He vivido 32 años bajo el régimen de Franco y muchos más con el cadáver del dictador sepultado en el Valle de los Caídos. La angustia cotidiana en un sistema político autoritario y mediocre, contra el que milité activamente en la oposición, contrasta con las libertades y derechos de estos 43 años en los que Franco, por fortuna, es un recuerdo cada vez más borroso y menguado en la historia de España.
Hasta ahora, en que su tan traída y llevada exhumación revive su ominosa presencia y parece convertir a su persona en el problema actual más acuciante de nuestro país.
¡Con lo tranquilos que estábamos!
En este momento, a efectos prácticos Franco, me importa lo mismo que Fernando VII, el general Berenguer u otros personajes históricos que, por suerte, ya no volverán. Y me sorprende el afán de revitalizar y agigantar su persona por parte de quienes no padecieron su régimen y que, en la mayoría de los casos, habrían pertenecido a esas masas fervorosas de lameculos que lo vitoreaban en sus sucesivos desfiles triunfales.
Los mismos, además, hacen comparaciones brutales y esperpénticas con los regímenes de Hitler, Stalin o el camboyano Pol Pot, cuando los tales diezmaron su población, provocaron guerras y fueron incapaces de evolucionar hacia una democracia.
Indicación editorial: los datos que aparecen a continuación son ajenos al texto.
(** * MaidSafe-RUDP: connection manager and transport

    A shallow embedding of [src/maidsafe/rudp/connection_manager.cc] and
    [src/maidsafe/rudp/transport.cc], with the properties of the connection
    set, the socket registry, handshake routing, rendezvous connect and
    bootstrap stated and proved over it.

    Conventions of the embedding.
    - A [ConnectionPtr] is the address of a [Connection] object; the objects
      live in one store (the [Heap]).  A [Socket*] is the address of the
      connection that owns the socket, so that an update made through the
      socket map is seen through the connection set and conversely.
    - The mutex of the manager serialises its operations; every operation is
      one atomic state transformer here.
    - Calls into classes that are not part of these files ([Connection],
      [Socket], the user's functors) are recorded as events, in call order;
      the store a function returns holds what the function did itself and,
      for [UpdatePeerEndpoint], the effect the spec gives; it does not hold
      what the other recorded calls go on to do to their objects.
    - [assert] aborts in a debug build and vanishes under [NDEBUG]; both
      builds are modelled, selected by a boolean. *)

From stdpp Require Import base option list gmap strings.
From Stdlib Require Import NArith ZArith Lia Sorted.

#[local] Open Scope N_scope.

(** ** Results of code that may hit an assertion *)

Inductive Res (A : Type) : Type :=
| Ok (a : A)
| AssertionFailed.
Arguments Ok {A} a.
Arguments AssertionFailed {A}.

Definition res_bind {A B} (r : Res A) (k : A -> Res B) : Res B :=
  match r with
  | Ok a => k a
  | AssertionFailed => AssertionFailed
  end.

#[global] Instance Res_mbind : MBind Res := fun A B k r => res_bind r k.
#[global] Instance Res_mret : MRet Res := fun A a => Ok a.

(** [assert(b)] followed by the rest of the function body. *)
Definition assert {A} (NDEBUG b : bool) (k : Res A) : Res A :=
  if NDEBUG || b then k else AssertionFailed.

(** ** Data model *)

Abbreviation uint32 := N.
Abbreviation ptr := positive.

(** [NodeId]: the raw identifier; [NodeId()] is the zero id, which is not
    valid ([peer_id.IsValid()] is how the bootstrap loop tells failure). *)
Abbreviation NodeId := N.
Definition NodeId_default : NodeId := 0.
Definition NodeId_IsValid (id : NodeId) : bool := negb (id =? 0).

(** [boost::asio::ip::udp::endpoint] *)
Record Endpoint : Type := mkEndpoint { address : N; port : N }.

#[global] Instance Endpoint_eq_dec : EqDecision Endpoint.
Proof. solve_decision. Defined.

Definition Endpoint_default : Endpoint := mkEndpoint 0 0.

(** [Connection::State] *)
Inductive State : Type :=
| kPending | kTemporary | kBootstrapping | kUnvalidated | kPermanent | kDuplicate.

#[global] Instance State_eq_dec : EqDecision State.
Proof. solve_decision. Defined.

(** [Session::Mode], the connection reason carried by a handshake packet:
    the two these files name and the two more the spec lists
    ("connection_reason ∈ {Normal, BootstrapAndDrop, NatDetection, Ping}"). *)
Inductive Mode : Type :=
| kNormal | kBootstrapAndDrop | kNatDetection | kPing.

#[global] Instance Mode_eq_dec : EqDecision Mode.
Proof. solve_decision. Defined.

(** [boost::posix_time::time_duration]; [time_duration()] is zero. *)
Inductive time_duration : Type :=
| milliseconds (n : Z)
| pos_infin.

#[global] Instance time_duration_eq_dec : EqDecision time_duration.
Proof. solve_decision. Defined.

Definition time_duration_default : time_duration := milliseconds 0.

(** The part of a [Socket] the manager reads and writes. *)
Record Socket : Type := mkSocket {
  peer_endpoint_ : Endpoint;
  peer_guessed_port_ : N;
  peer_node_id_ : NodeId;
  is_connected_ : bool
}.

(** A [Connection] object: its state and the socket it owns. *)
Record Connection : Type := mkConnection {
  state_ : State;
  socket_ : Socket
}.

(** The object store, by address. *)
Abbreviation Heap := (gmap positive Connection).

(** ** The connection group: [std::set<ConnectionPtr>]

    The set is ordered on the pointers (the declaration in [transport.h] is
    [typedef std::set<ConnectionPtr> ConnectionSet;] and the manager erases by
    pointer and searches by peer id with a linear [find_if]).  It is kept as
    the list of its elements in iteration order, that is in increasing
    address order. *)

Fixpoint set_insert (c : ptr) (l : list ptr) : list ptr * bool :=
  match l with
  | [] => ([c], true)
  | x :: xs =>
      if (c <? x)%positive then (c :: l, true)
      else if (c =? x)%positive then (l, false)
      else let '(xs', inserted) := set_insert c xs in (x :: xs', inserted)
  end.

Fixpoint set_erase (c : ptr) (l : list ptr) : list ptr :=
  match l with
  | [] => []
  | x :: xs => if (c =? x)%positive then xs else x :: set_erase c xs
  end.

(** ** The connection manager *)

Record ConnectionManager : Type := mkConnectionManager {
  connections_ : list ptr;
  (** [transport_.lock()]: the owning transport, or nothing once it is gone *)
  transport_ : option ptr;
  kThisNodeId_ : NodeId;
  (** [SocketMap], destination socket id to socket, in iteration order *)
  sockets_ : list (uint32 * ptr)
}.

Definition set_connections (cm : ConnectionManager) (l : list ptr) : ConnectionManager :=
  mkConnectionManager l (transport_ cm) (kThisNodeId_ cm) (sockets_ cm).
El odio, comprensible, a todo lo que Franco supuso, ha llevado a abrir un expediente a aquellos que han recordado que el general fue un gran militar y estadista, que lo fue, toreando a Hitler y a Churchill y evitando contra todo pronóstico entrar en la II Guerra Mundial. Porque la verdad es que se puede ser un genial militar, un hábil estadista y un gran hijo de puta, todo al mismo tiempo, como en el caso del llamado entonces Generalísimo.
Por si había alguna duda del consenso que llegó a generar el dictador, que se lo pregunten a los viejos arrantzales de Bermeo que, cuando llegaba a pescar en sus aguas el Caudillo, se pegaban por servirle, ya que ello no les suponía deshonra alguna, sino un honor personal y profesional. Y eso, para que se sepa, me lo han contado personalmente viejos supervivientes nacionalistas de aquellos sucesos.
Uno quisiera, pues, olvidarse de Franco de una vez -nunca he dedicado tanto espacio a nadie en un artículo- y centrarse en los problemas reales de paro, descrédito institucional, inmigración, injusticias sociales, nuevos retos tecnológicos,… de los que sí depende nuestro presente y nuestro futuro.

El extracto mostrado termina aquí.